Lindquist shared that the daily duties of lifeguards have shifted since the water contact closure started, and it is not helping their ability to maintain staffing and attract new hires.
“People don’t really want to work here, right? You can’t do your job,” said Lindquist. “Your job isn’t going to rescue people in the water anymore, your job now becomes a regulator and making warnings all day long.”
He added that there is also a lack of cooperation from some community members with lifeguards getting the brunt of the backlash. Some people walk right past the closure signs, take them down or refuse to get out of the water, creating a hazard for lifeguards.
“If we have to go in and rescue somebody, it puts the lifeguard at risk for a workers’ comp situation and exposes them,” said Lindquist.
The water contact closure comes when bacteria levels in a certain, and frequently tested, area exceed the state’s limit and can cause illness. Testing used to take days to reveal water quality results, but now the county has a new same-day testing method.
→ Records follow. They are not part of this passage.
(** A table is well formed when its entries in use have live keys. *)
Definition live_key (w : World) (e : hashmap_entry key loc) : bool :=
  negb (e_in_use e) || match e_key e with
                       | Some k => match str_of w k with Some s => bool_decide (no_nul s) | None => false end
                       | None => false
                       end.

Lemma hm_wf_live w m : m_table_size m = Z.of_nat (length (m_entries m)) → (8 <= m_table_size m <= 2 ^ 31)%Z →
  m_size m = Z.of_nat (in_use_count (m_entries m)) → forallb (live_key w) (m_entries m) = true → hm_wf (str_of w) m.
Proof.
  intros Ht Hr Hs Hk. split; [done..|]. intros p e He Hu. rewrite forallb_forall in Hk.
  specialize (Hk e (proj1 (list_elem_of_In _ _) (list_elem_of_lookup_2 _ _ _ He))). unfold live_key in Hk. rewrite Hu in Hk. cbn in Hk.
  destruct (e_key e) as [k|]; [|done]. destruct (str_of w k) as [s|] eqn:Hs'; [|done].
  apply bool_decide_eq_true_1 in Hk. by exists k, s.
Qed.

Definition keyed_by (il : loc) (e : hashmap_entry key loc) : bool :=
  e_in_use e && match e_key e with Some (KPtr y) => Pos.eqb y il | _ => false end.

Lemma keyed_once (es : list (hashmap_entry key loc)) il j : forallb (λ '(p, e), negb (keyed_by il e) || Nat.eqb p j) (imap pair es) = true →
  ∀ p e, es !! p = Some e → e_in_use e = true → e_key e = Some (KPtr il) → p = j.
Proof.
  intros Hf p e He Hu Hk. rewrite forallb_forall in Hf. specialize (Hf (p, e)). cbv beta in Hf.
  assert (keyed_by il e = true) as E by (unfold keyed_by; rewrite Hu, Hk; apply Pos.eqb_refl).
  cbn beta iota in Hf. rewrite E in Hf. apply Nat.eqb_eq, Hf, list_elem_of_In, (list_elem_of_lookup_2 _ p).
  by rewrite list_lookup_imap, He.
Qed.

Definition demo_names_client : Client := mk_client 0 60 1000 (Some 59) 8 RequestHandler (Some 69) None (Some 68).

Lemma demo_is_shadowed : shadowed demo_shadowed 58 69 id_ar 185 186.
Proof.
  split.
  - vm_compute. reflexivity.
  - apply keyed_once. vm_compute. reflexivity.
  - vm_compute. reflexivity.
  - discriminate.
  - exists 1%nat. split; [unfold MAX_CHAIN_LENGTH; lia|]. split; [vm_compute; reflexivity|]. intros d' Hd.
    assert (d' = 0%nat) as -> by lia. intros []. vm_compute. reflexivity.
Qed.
(** A persisted record with two hydrogen counts but one charge and no pKa. *)
Definition bad_record : JsonRecord :=
  mkJsonRecord "KEGG" "C00001" (Some "A"%string) [] 0%Z [0%Z; 1%Z] [0%Z].

(** A compound with one pKa above 7: the species at pH 7 is the second
    one, the neutral species is the first. *)
Definition c_acid : Compound :=
  mkCompound "KEGG" "C00001" (Some "A"%string) [8] 1%Z [0%Z; 1%Z] [0%Z; 1%Z].

(** A second environment: ChemAxon reports five candidate pKas for ["A"]
    (two of them outside (0, 14)) and a major microspecies ["B"] with three
    hydrogens and charge -1; the Debye-Huckel term is 1/2. *)
Definition env1 : Collaborators := {|
  Rgas := 831 / 100000;
  debye_huckel := fun _ => 1 / 2;
  get_inchi := get_inchi env0;
  GetDissociationConstants := fun s =>
    if String.eqb s "A" then Some ([3; 15; 9; -1; 8], "Bsmiles"%string) else None;
  smiles2inchi := smiles2inchi env0;
  get_atom_bag_and_charge_from_inchi := fun o =>
    match o with
    | Some s => if String.eqb s "B" then (<["C":=2%Z]> (<["H":=3%Z]> ∅), (-1)%Z)
                else (<["C":=1%Z]> (<["H":=4%Z]> ∅), 0%Z)
    | None => (∅, 0%Z)
    end;
  GetAtomicNum := GetAtomicNum env0
|}.

(** A compound with a structure and a single microspecies with two
    hydrogens and charge -1. *)
Definition c_single : Compound :=
  mkCompound "KEGG" "C00001" (Some "A"%string) [] 0%Z [2%Z] [(-1)%Z].
(** The health probe leaves everything but the health record alone. *)
Lemma checkApiHealth_frame outcome now w :
  let w' := checkApiHealth outcome now w in
  verification w' = verification w
  ∧ files w' = files w
  ∧ idCardFile w' = idCardFile w
  ∧ selfieFile w' = selfieFile w
  ∧ objectURLs w' = objectURLs w
  ∧ pendingVerify w' = pendingVerify w
  ∧ installed (trace w') = installed (trace w).
Proof.
  unfold checkApiHealth.
  destruct outcome as [e | response]; cbn;
    [| destruct (ok response); cbn; [destruct (json response); cbn |]];
    split_and!; try done; by trace_simpl.
Qed.

(** However the request settles, the rest of [handleVerifyKYC] installs
    either the completed or the failed phase. *)
Lemma handleVerifyKYC_resume_installs outcome w :
  ∃ v,
    ((∃ r, v = {| step := 4; isLoading := false; result := Some r; error := None |})
     ∨ (∃ msg, v = {| step := 1; isLoading := false; result := None;
                      error := Some msg |}))
    ∧ handleVerifyKYC_resume outcome w
      = setVerification v (setPending (Nat.pred (pendingVerify w)) w).
Proof.
  unfold handleVerifyKYC_resume.
  destruct outcome as [e | response]; cbn; [by eauto 6|].
  destruct (ok response); cbn; [|by eauto 6].
  destruct (json response) as [e | apiResult]; cbn; [by eauto 6|].
  destruct (transformedResult apiResult) as [e | r]; cbn; by eauto 6.
Qed.

(** ** Every state update installs a phase *)

Lemma installs_phases_none w w' :
  verification w' = verification w →
  installed (trace w') = installed (trace w) →
  installs_phases w w'.
Proof.
  intros Hv Ht. exists []. rewrite (right_id_L [] (++)). by split_and!.
Qed.

Lemma installs_phases_from w0 w w' :
  verification w0 = verification w →
  installed (trace w0) = installed (trace w) →
  installs_phases w0 w' → installs_phases w w'.
Proof. unfold installs_phases. by intros -> ->. Qed.

Lemma installs_phases_keeps w w' :
  installs_phases w w' →
  phase_ok (verification w) ∧ Forall phase_ok (installed (trace w)) →
  phase_ok (verification w') ∧ Forall phase_ok (installed (trace w')).
Proof.
  intros (new & -> & Hnew & ->) [Hv Hall]. split.
  - destruct (last new) as [v|] eqn:Hlast; [|done]. cbn.
    apply last_Some_elem_of in Hlast. by eapply Forall_forall in Hnew.
  - by apply Forall_app.
Qed.

Lemma handleFilesSelect_installs fs w : installs_phases w (handleFilesSelect fs w).
Proof.
  unfold handleFilesSelect. destruct (result (verification w)).
  - exists [idle]. split_and!; [by trace_simpl | | done].
    constructor; [apply phase_ok_idle | constructor].
  - by apply installs_phases_none.
Qed.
“The old test often failed to detect when markers of the sewage were present,” said Vice Chair Nora Vargas, County Supervisor for the district that includes Imperial Beach. “It sounds a little complex, but this is what has been in our water for years.”
Vargas acknowledged the issue of contaminated water near the Tijuana River Valley has been an ongoing issue for decades, and one she is trying to tackle.
“What I don't want to do is I don't want it to be, ‘is the need for our businesses and our tourism to be solid and to be able to survive competing against the safety and well-being of our communities?’” said Vargas. “It shouldn't be either-or, so we're going to find a middle ground so that we can have both.”
While some beachgoers were hesitant to dive in Tuesday, an ocean-expert from the University of San Diego said he understands people wanting to be cautious, but the decision to open and close the water is not made lightly.
“With the scrutiny they have and the way they’re careful about doing the analysis, if they’re opening today, they’re confident that the numbers are safe,” said Michel Boudrias, Ph.D., Associate Professor of Environmental and Ocean Sciences.
As for Silver Strand, it has been closed less frequently than Imperial Beach since the start of May. The longest streak Silver Strand was closed in May was 11 days from May 17-28, according to a spokesperson for the county. The county met with impacted jurisdictions on Tuesday, including Imperial Beach, and said in a statement sent to NBC 7: “Both the County and Imperial Beach officials expressed their mutual goals of protecting public health and working toward opening beaches for the community to enjoy. The County will continue to engage with additional stakeholders as inclusive community engagement is an important part of everything we do.”
The statement also said, in part: “Bringing the new water testing method to our region has been a collaborative effort with the County (DEHQ and Public Health Services), U.S. EPA, CDPH, Southern CA Coastal Water Research Project, and the State Water Resources Control Board. The ddPCR testing method was sought after and implemented based on community feedback for faster, more accurate information on water quality. It took nearly a decade of testing, pilots, research, state law change and approvals to deliver for the community.”
The shoreline south of Imperial Beach to the U.S.-Mexico border remains closed, according to the county’s water quality dashboard. This closure has been in effect since December 2021.